Only one stretch of the data is wanted: the line containing "(** ** Exceptions and fallible results *)", the line containing "index that is", and every line between them, copied exactly.

[Saved entries]
########################################
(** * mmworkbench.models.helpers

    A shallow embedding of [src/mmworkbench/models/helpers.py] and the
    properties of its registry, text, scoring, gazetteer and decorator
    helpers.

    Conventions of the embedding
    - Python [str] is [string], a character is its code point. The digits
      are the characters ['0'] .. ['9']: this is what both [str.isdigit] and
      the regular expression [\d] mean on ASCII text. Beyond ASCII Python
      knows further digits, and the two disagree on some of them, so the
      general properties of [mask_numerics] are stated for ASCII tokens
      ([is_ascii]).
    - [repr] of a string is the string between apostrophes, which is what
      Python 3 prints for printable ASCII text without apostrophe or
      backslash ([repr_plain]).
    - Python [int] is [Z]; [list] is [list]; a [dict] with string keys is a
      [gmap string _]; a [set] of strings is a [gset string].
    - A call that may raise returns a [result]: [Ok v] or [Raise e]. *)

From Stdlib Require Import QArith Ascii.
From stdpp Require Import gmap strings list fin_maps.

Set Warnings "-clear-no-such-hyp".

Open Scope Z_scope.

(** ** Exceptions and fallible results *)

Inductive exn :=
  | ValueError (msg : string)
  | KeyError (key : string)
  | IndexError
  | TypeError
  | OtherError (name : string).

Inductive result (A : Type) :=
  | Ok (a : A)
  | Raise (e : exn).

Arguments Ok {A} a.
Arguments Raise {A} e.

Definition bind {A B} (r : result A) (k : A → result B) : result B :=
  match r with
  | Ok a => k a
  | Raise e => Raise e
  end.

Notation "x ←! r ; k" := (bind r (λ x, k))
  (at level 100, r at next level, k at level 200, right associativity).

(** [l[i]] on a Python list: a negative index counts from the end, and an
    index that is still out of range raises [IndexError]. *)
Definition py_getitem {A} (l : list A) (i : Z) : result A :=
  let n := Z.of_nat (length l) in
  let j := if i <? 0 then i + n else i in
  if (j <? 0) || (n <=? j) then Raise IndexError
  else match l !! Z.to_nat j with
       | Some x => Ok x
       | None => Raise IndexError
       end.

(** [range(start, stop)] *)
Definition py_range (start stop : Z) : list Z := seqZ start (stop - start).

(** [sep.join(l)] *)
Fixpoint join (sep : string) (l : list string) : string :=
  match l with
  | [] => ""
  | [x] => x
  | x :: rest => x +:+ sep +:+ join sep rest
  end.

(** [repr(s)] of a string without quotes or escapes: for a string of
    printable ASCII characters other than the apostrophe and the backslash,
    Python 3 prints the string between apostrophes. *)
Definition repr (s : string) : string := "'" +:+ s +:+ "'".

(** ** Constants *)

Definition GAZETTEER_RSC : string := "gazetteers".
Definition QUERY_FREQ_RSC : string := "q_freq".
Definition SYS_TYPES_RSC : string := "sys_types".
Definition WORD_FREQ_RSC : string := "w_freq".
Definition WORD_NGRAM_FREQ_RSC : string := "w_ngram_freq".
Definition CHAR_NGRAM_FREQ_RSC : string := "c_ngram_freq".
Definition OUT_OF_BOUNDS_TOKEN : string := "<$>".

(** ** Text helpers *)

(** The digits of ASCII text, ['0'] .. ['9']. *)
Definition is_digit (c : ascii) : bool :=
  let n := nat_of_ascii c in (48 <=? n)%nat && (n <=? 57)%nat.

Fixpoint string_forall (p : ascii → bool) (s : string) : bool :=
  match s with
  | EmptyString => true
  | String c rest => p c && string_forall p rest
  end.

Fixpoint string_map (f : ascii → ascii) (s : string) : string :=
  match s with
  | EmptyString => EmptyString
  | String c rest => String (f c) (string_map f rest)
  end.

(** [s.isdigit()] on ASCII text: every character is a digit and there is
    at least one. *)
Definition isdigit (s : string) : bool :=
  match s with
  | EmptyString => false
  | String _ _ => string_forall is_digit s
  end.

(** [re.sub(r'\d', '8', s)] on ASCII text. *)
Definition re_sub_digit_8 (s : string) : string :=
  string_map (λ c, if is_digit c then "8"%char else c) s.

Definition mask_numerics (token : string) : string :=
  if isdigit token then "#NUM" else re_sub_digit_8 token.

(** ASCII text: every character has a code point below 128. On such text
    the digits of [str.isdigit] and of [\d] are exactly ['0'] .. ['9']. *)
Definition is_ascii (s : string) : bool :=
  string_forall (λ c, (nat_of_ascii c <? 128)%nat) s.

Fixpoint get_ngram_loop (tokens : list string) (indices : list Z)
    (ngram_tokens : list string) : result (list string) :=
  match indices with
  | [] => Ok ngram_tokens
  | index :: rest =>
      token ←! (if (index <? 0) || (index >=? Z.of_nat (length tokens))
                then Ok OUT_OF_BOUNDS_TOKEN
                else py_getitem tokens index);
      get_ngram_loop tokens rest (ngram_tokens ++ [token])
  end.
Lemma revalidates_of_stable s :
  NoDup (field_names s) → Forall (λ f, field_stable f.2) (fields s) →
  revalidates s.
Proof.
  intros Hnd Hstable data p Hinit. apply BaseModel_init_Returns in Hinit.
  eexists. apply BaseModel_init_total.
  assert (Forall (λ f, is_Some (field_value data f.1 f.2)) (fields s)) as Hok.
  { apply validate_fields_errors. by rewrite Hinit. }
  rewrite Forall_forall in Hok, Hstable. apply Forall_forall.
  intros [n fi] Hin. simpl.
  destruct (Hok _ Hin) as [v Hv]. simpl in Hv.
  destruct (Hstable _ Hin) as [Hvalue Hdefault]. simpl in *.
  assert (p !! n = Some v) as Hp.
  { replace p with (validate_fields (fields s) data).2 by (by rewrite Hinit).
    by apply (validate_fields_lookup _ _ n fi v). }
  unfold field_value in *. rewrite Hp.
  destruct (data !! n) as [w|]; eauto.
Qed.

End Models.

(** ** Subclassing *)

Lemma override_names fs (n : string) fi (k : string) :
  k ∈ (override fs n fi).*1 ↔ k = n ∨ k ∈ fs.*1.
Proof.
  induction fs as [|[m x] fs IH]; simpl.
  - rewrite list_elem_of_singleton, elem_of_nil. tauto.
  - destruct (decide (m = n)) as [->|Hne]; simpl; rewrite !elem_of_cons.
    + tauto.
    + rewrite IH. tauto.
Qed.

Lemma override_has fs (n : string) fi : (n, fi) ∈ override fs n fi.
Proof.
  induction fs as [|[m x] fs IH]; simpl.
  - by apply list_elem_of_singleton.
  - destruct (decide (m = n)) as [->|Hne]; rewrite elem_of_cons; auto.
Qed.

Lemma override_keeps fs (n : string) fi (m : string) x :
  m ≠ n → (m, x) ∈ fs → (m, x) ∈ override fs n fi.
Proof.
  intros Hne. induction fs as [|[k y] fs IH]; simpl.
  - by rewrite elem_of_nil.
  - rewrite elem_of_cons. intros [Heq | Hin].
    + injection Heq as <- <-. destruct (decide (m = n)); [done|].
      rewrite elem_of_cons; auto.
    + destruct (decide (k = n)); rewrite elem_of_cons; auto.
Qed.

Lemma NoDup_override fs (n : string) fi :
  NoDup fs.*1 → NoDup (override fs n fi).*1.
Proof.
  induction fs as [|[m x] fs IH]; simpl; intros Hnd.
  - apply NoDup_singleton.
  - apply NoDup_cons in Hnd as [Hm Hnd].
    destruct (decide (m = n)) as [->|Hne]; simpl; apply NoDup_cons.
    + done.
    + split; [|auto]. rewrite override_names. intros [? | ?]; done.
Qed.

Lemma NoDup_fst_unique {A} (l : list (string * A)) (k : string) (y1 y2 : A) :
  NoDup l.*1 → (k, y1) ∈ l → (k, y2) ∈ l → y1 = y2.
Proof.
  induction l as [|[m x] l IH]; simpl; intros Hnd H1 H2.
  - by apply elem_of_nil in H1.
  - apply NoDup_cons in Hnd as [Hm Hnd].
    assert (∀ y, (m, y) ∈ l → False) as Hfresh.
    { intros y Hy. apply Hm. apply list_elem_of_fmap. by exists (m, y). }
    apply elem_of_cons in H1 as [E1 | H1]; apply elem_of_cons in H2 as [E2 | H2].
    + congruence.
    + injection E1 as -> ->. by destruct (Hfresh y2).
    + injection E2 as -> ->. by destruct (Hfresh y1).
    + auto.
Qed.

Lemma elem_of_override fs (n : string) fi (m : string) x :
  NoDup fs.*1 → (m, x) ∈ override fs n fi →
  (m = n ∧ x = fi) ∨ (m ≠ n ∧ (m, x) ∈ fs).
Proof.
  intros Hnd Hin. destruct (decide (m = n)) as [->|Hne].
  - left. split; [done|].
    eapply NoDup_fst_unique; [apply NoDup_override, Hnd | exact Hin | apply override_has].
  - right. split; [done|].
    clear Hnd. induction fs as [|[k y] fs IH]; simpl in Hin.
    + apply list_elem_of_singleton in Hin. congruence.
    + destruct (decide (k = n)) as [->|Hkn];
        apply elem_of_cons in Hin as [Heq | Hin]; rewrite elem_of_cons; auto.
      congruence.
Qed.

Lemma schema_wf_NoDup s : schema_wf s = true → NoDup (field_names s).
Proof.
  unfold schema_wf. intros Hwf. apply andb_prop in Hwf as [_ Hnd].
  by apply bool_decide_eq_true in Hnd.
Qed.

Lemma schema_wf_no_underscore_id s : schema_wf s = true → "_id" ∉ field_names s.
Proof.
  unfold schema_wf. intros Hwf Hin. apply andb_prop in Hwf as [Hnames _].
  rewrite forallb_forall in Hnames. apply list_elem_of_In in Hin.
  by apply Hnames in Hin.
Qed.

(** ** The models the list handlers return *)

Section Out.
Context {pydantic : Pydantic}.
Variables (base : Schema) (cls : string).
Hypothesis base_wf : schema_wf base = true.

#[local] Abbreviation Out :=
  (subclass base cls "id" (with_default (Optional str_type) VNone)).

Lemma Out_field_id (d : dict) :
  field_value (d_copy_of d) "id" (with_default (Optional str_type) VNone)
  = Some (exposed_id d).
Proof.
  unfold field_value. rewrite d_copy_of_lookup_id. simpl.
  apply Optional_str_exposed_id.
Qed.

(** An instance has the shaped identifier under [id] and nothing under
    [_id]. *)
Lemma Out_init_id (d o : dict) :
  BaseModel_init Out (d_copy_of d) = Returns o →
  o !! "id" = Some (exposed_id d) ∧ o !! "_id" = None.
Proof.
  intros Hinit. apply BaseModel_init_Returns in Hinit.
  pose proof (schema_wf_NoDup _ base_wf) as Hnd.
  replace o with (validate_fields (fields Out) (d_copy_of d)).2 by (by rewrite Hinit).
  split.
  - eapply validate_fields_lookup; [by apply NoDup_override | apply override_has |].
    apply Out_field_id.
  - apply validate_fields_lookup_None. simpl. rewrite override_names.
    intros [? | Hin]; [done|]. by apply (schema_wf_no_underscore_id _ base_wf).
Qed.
########################################
_SOLVED EXERCISE:_
(** ** Exceptions and fallible results *)

Inductive exn :=
  | ValueError (msg : string)
  | KeyError (key : string)
  | IndexError
  | TypeError
  | OtherError (name : string).

Inductive result (A : Type) :=
  | Ok (a : A)
  | Raise (e : exn).

Arguments Ok {A} a.
Arguments Raise {A} e.

Definition bind {A B} (r : result A) (k : A → result B) : result B :=
  match r with
  | Ok a => k a
  | Raise e => Raise e
  end.

Notation "x ←! r ; k" := (bind r (λ x, k))
  (at level 100, r at next level, k at level 200, right associativity).

(** [l[i]] on a Python list: a negative index counts from the end, and an
    index that is still out of range raises [IndexError]. *)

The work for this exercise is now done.